» **THE DATA**:
(* ===== verification/Text.v ===== *)
(** * Go string functions

    The functions of [strings], [path] and [strconv] the program calls, on the bytes of
    a string. *)

From S2P Require Import Prelude Utf16.
From Stdlib Require Import Ascii.
#[local] Open Scope Z_scope.

(** [strings.HasPrefix] *)
Definition HasPrefix (s p : string) : bool := String.prefix p s.

(** [strings.Split(s, sep)] for a one-byte separator: never empty. *)
Fixpoint splitOn (sep : ascii) (s : string) : list string :=
  match s with
  | EmptyString => [""]
  | String c s' =>
      let rest := splitOn sep s' in
      if Ascii.eqb c sep then "" :: rest
      else match rest with x :: xs => String c x :: xs | [] => [String c ""] end
  end.

(** [strings.Contains(s, c)] for one byte. *)
Fixpoint containsByte (c : ascii) (s : string) : bool :=
  match s with EmptyString => false | String c' s' => Ascii.eqb c c' || containsByte c s' end.

(** [strings.Join(l, sep)] *)
Fixpoint joinStrings (sep : string) (l : list string) : string :=
  match l with [] => "" | [x] => x | x :: l' => x +:+ sep +:+ joinStrings sep l' end.

(** [path.Clean]: the segments are processed left to right, [out] holding those kept so
    far in reverse. *)
Fixpoint cleanSegments (rooted : bool) (out : list string) (segments : list string) : list string :=
  match segments with
  | [] => rev out
  | s :: rest =>
      if bool_decide (s = "") || bool_decide (s = ".") then cleanSegments rooted out rest
      else if bool_decide (s = "..") then
        match out with
        | top :: out' =>
            if bool_decide (top = "..") then cleanSegments rooted (s :: out) rest
            else cleanSegments rooted out' rest
        | [] => if rooted then cleanSegments rooted [] rest else cleanSegments rooted [s] rest
        end
      else cleanSegments rooted (s :: out) rest
  end.

Definition Clean (p : string) : string :=
  let rooted := HasPrefix p "/" in
  let body := joinStrings "/" (cleanSegments rooted [] (splitOn "/" p)) in
  if rooted then "/" +:+ body else if bool_decide (body = "") then "." else body.

(** [%q] ([strconv.Quote]).  The Unicode tables are not modelled: every rune above
    ASCII counts as printable. *)
Definition hexLower (n : Z) : Z := if n <? 10 then 48 + n else 87 + n.
Definition quoteGoRune (r : Z) : list Z :=
  if r =? 34 then [92; 34]
  else if r =? 92 then [92; 92]
  else if r =? 7 then [92; 97]
  else if r =? 8 then [92; 98]
  else if r =? 12 then [92; 102]
  else if r =? 10 then [92; 110]
  else if r =? 13 then [92; 114]
  else if r =? 9 then [92; 116]
  else if r =? 11 then [92; 118]
  else if (r <? 32) || (r =? 127) then [92; 120; hexLower (r / 16); hexLower (r mod 16)]
  else encodeRune r.
Definition goQuote (s : string) : string := ofBytes (34 :: (runes s ≫= quoteGoRune) ++ [34]).

Lemma splitOn_not_nil sep s : splitOn sep s ≠ [].
Proof. destruct s as [|c s]; simpl; [done|]. repeat case_match; done. Qed.

(** A path of proper segments is clean. *)
Definition properSegment (s : string) : Prop := s ≠ "" ∧ s ≠ "." ∧ s ≠ "..".

Lemma cleanSegments_proper rooted out segments :
  Forall properSegment segments → cleanSegments rooted out segments = rev out ++ segments.
Proof.
  intros H; revert out; induction H as [|s segments (H1 & H2 & H3) _ IH]; intros out; simpl.
  - by rewrite app_nil_r.
  - rewrite !bool_decide_eq_false_2 by done. simpl. rewrite IH. simpl. by rewrite <- (assoc_L (++)).
Qed.

Lemma joinStrings_split sep s : joinStrings (String sep "") (splitOn sep s) = s.
Proof.
  induction s as [|c s IH]; [done|]. simpl. pose proof (splitOn_not_nil sep s) as Hne.
  destruct (Ascii.eqb_spec c sep) as [->|Hc].
  - destruct (splitOn sep s) as [|x xs] eqn:E; [done|].
    change (joinStrings (String sep "") ("" :: x :: xs)) with (String sep (joinStrings (String sep "") (x :: xs))).
    by rewrite IH.
  - destruct (splitOn sep s) as [|x xs] eqn:E; [done|].
    destruct xs as [|y xs]; exact (f_equal (String c) IH).
Qed.

Lemma joinStrings_cons sep x y l : joinStrings sep (x :: y :: l) = x +:+ sep +:+ joinStrings sep (y :: l).
Proof. done. Qed.

(** Enumerated elements, as [for index, x := range l]. *)
Definition indexed {A} (l : list A) : list (nat * A) := imap pair l.

Lemma elem_of_indexed {A} (l : list A) i x : (i, x) ∈ indexed l ↔ l !! i = Some x.
Proof. 
  unfold indexed. rewrite elem_of_lookup_imap. split; [by intros (j & y & [= -> ->] & H)|by eauto].
Qed.

(** ** [err.Error()]

    The text of a formatted error: the verbs [%s], [%v], [%d], [%w] print their
    argument, [%q] quotes it. *)
Fixpoint render (format : string) (args : list string) : string :=
  match format with
  | String "%" (String verb rest) =>
      match args with
      | [] => String "%" (String verb (render rest []))
      | arg :: args => (if Ascii.eqb verb "q" then goQuote arg else arg) +:+ render rest args
      end
  | String c rest => String c (render rest args)
  | "" => ""
  end.

Fixpoint errorText (e : error) : string :=
  match e with
  | ErrNew message => message
  | Errorf format args =>
      render format (map (λ arg, match arg with
        | AStr s => s
        | AInt z => itoa z
        | AErr e' | AWrap e' => errorText e'
        end) args)
  | ErrJoin errs => joinStrings (String "010" "") (map errorText errs)
  | DiagnosticsError [] => "workflow spec diagnostics"
  | DiagnosticsError ((path, ref, message) :: _) =>
      if bool_decide (ref = "") then path +:+ ": " +:+ message else path +:+ " (" +:+ ref +:+ "): " +:+ message
  | InvalidRunInputError field value message =>
      "invalid " +:+ field +:+ " " +:+ goQuote value +:+ ": " +:+ message
  | RunDeadlineError seconds => "run exceeded its " +:+ itoa seconds +:+ "-second deadline"
  | FatalRunError message type _ =>
      if bool_decide (type = "") then "fatal run failure: " +:+ message
      else "fatal run failure [" +:+ type +:+ "]: " +:+ message
  | PanicError what => "runtime error: " +:+ what
  end.

Example errorText_wrapped :
  errorText (Errorf "step %q attempt %d: %w" [AStr "a"; AInt 2; AWrap (ErrNew "boom")]) =
  ofBytes (bytesOf "step " ++ [34] ++ bytesOf "a" ++ [34] ++ bytesOf " attempt 2: boom").
Proof. reflexivity. Qed.

(** ** UTF-8 repair *)

(** Replaces every comparison of the goal that linear arithmetic decides. *)
Ltac decide_tests :=
  repeat match goal with
  | |- context [?a <=? ?b] => first [replace (a <=? b) with true by lia | replace (a <=? b) with false by lia]
  | |- context [?a <? ?b] => first [replace (a <? b) with true by lia | replace (a <? b) with false by lia]
  | |- context [?a =? ?b] => first [replace (a =? b) with true by lia | replace (a =? b) with false by lia]
  end.

(** A rune decodes from its encoding, whatever follows. *)
Lemma decodeRune_encode r rest : isScalar r = true →
  ∃ b l, encodeRune r = b :: l ∧ decodeRune b (l ++ rest) = (r, S (length l)).
Proof.
  intros Hr. unfold encodeRune. rewrite Hr.
  assert ((0 <= r <= 0xD7FF) ∨ (0xE000 <= r <= 0x10FFFF)) as Hs.
  { unfold isScalar, inRange in Hr. lia. }
  pose proof (Z.mod_pos_bound r 64 ltac:(lia)) as M0. pose proof (Z_div_mod_eq_full r 64) as D0.
  set (q0 := r / 64) in *. set (m0 := r mod 64) in *.
  pose proof (Z.mod_pos_bound q0 64 ltac:(lia)) as M1. pose proof (Z_div_mod_eq_full q0 64) as D1.
  assert (r / 4096 = q0 / 64) as -> by (unfold q0; by rewrite Z.div_div).
  set (q1 := q0 / 64) in *. set (m1 := q0 mod 64) in *.
  pose proof (Z.mod_pos_bound q1 64 ltac:(lia)) as M2. pose proof (Z_div_mod_eq_full q1 64) as D2.
  assert (r / 262144 = q1 / 64) as -> by (unfold q1, q0; by rewrite !Z.div_div).
  set (q2 := q1 / 64) in *. set (m2 := q1 mod 64) in *.
  clearbody q2 m2 q1 m1 q0 m0.
  destruct (Z.ltb_spec r 0x80); [|destruct (Z.ltb_spec r 0x800); [|destruct (Z.ltb_spec r 0x10000)]].
  - eexists _, _. split; [done|]. unfold decodeRune. by decide_tests.
  - eexists _, _. split; [done|]. unfold decodeRune, isCont, inRange. cbn [app]. decide_tests. cbn [andb].
    f_equal. lia.
  - eexists _, _. split; [done|]. unfold decodeRune, isCont, inRange. cbn [app].
    destruct (Z.eqb_spec (224 + q1) 224), (Z.eqb_spec (224 + q1) 237); try lia; decide_tests; cbn [andb]; f_equal; lia.
  - eexists _, _. split; [done|]. unfold decodeRune, isCont, inRange. cbn [app].
    destruct (Z.eqb_spec (240 + q2) 240), (Z.eqb_spec (240 + q2) 244); try lia; decide_tests; cbn [andb]; f_equal; lia.
Qed.

Lemma bytes_ofBytes l : Forall (λ b, 0 <= b < 256) l → bytesOf (ofBytes l) = l.
Proof.
  induction 1 as [|b l Hb _ IH]; [done|]. simpl. rewrite IH. f_equal.
  unfold byteOf, charOf. rewrite N_ascii_embedding by lia. lia.
Qed.

Lemma encodeRune_bytes r : Forall (λ b, 0 <= b < 256) (encodeRune r).
Proof.
  unfold encodeRune. destruct (isScalar r) eqn:E; [|repeat constructor; lia].
  assert (0 <= r <= 0x10FFFF) by (unfold isScalar, inRange in E; lia).
  pose proof (Z.mod_pos_bound r 64 ltac:(lia)). pose proof (Z.mod_pos_bound (r / 64) 64 ltac:(lia)).
  pose proof (Z.mod_pos_bound (r / 4096) 64 ltac:(lia)).
  destruct (Z.ltb_spec r 0x80); [|destruct (Z.ltb_spec r 0x800); [|destruct (Z.ltb_spec r 0x10000)]];
    repeat constructor; try lia.
  all: Z.to_euclidean_division_equations; lia.
Qed.

Lemma ofRunes_bytes rs : bytesOf (ofRunes rs) = rs ≫= encodeRune.
Proof.
  apply bytes_ofBytes. induction rs as [|r rs IH]; [constructor|]. simpl. apply Forall_app.
  split; [apply encodeRune_bytes|done].
Qed.

(** Continuation bytes are skipped. *)
Lemma decodeRunes_skip l rest : decodeRunes (length l) (l ++ rest) = decodeRunes 0 rest.
Proof. induction l as [|b l IH]; [done|]. simpl. done. Qed.

Lemma runes_ofRunes rs : Forall (λ r, isScalar r = true) rs → runes (ofRunes rs) = rs.
Proof.
  intros H. unfold runes. rewrite ofRunes_bytes. induction H as [|r rs Hr _ IH]; [done|].
  cbn [mbind list_bind]. destruct (decodeRune_encode r (rs ≫= encodeRune) Hr) as (b & l & -> & Hd).
  cbn [app decodeRunes]. rewrite Hd. cbn [Nat.pred]. by rewrite decodeRunes_skip, IH.
Qed.

(** [strings.ToValidUTF8(s, "\uFFFD")]: a run of invalid bytes becomes one U+FFFD. *)
Fixpoint validRunes (skip : nat) (invalid : bool) (l : list Z) : list Z :=
  match l with
  | [] => []
  | b :: l' =>
      match skip with
      | S k => validRunes k invalid l'
      | O =>
          let '(r, w) := decodeRune b l' in
          if (r =? runeError) && (w =? 1)%nat
          then (if invalid then [] else [runeError]) ++ validRunes 0 true l'
          else r :: validRunes (Nat.pred w) false l'
      end
  end.
Definition ToValidUTF8 (s : string) : string := ofRunes (validRunes 0 false (bytesOf s)).

Lemma validRunes_skip l i rest : validRunes (length l) i (l ++ rest) = validRunes 0 i rest.
Proof. induction l as [|b l IH]; [done|]. simpl. done. Qed.

Lemma validRunes_encoded rs i : Forall (λ r, isScalar r = true) rs → validRunes 0 i (rs ≫= encodeRune) = rs.
Proof.
  intros H. revert i. induction H as [|r rs Hr _ IH]; intros i; [done|].
  cbn [mbind list_bind]. destruct (decodeRune_encode r (rs ≫= encodeRune) Hr) as (b & l & E & Hd).
  rewrite E. cbn [app validRunes]. rewrite Hd.
  assert ((r =? runeError) && (S (length l) =? 1)%nat = false) as ->.
  { destruct (Z.eqb_spec r runeError) as [->|]; [|done]. vm_compute in E. by injection E as <- <-. }
  cbn [Nat.pred]. by rewrite validRunes_skip, IH.
Qed.

Lemma validRunes_scalar l k i :
  Forall (λ b, 0 <= b < 256) l → Forall (λ r, isScalar r = true) (validRunes k i l).
Proof.
  intros H. revert k i; induction H as [|b l Hb Hl IH]; intros k i; [constructor|]. cbn [validRunes].
  destruct k as [|k]; [|done]. pose proof (decodeRune_scalar b l ltac:(lia) Hl) as Hs.
  destruct (decodeRune b l) as [r w]. destruct ((r =? runeError) && (w =? 1)%nat).
  - apply Forall_app. split; [|done]. destruct i; by repeat constructor.
  - by constructor.
Qed.

Lemma ToValidUTF8_valid s : validUtf8 (ToValidUTF8 s) = true.
Proof.
  apply bool_decide_eq_true. unfold ToValidUTF8. by rewrite runes_ofRunes by apply validRunes_scalar, bytesOf_range.
Qed.

Lemma ToValidUTF8_same s : validUtf8 s = true → ToValidUTF8 s = s.
Proof.
  intros H%bool_decide_eq_true. unfold ToValidUTF8.
  assert (bytesOf s = runes s ≫= encodeRune) as -> by (rewrite <- ofRunes_bytes; congruence).
  rewrite validRunes_encoded by apply runes_scalar. done.
Qed.

Lemma HasPrefix_app p s : HasPrefix (p +:+ s) p = true.
Proof.
  unfold HasPrefix. induction p as [|c p IH]; [by destruct s|].
  change (String c p +:+ s) with (String c (p +:+ s)). cbn [String.prefix]. by destruct (ascii_dec c c).
Qed.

» **YOUR INSTRUCTIONS**: Among the lines above, which hold the word "andb"? Report each one.

» **EXERCISE SOLUTION**:
  - eexists _, _. split; [done|]. unfold decodeRune, isCont, inRange. cbn [app]. decide_tests. cbn [andb].
    destruct (Z.eqb_spec (224 + q1) 224), (Z.eqb_spec (224 + q1) 237); try lia; decide_tests; cbn [andb]; f_equal; lia.
    destruct (Z.eqb_spec (240 + q2) 240), (Z.eqb_spec (240 + q2) 244); try lia; decide_tests; cbn [andb]; f_equal; lia.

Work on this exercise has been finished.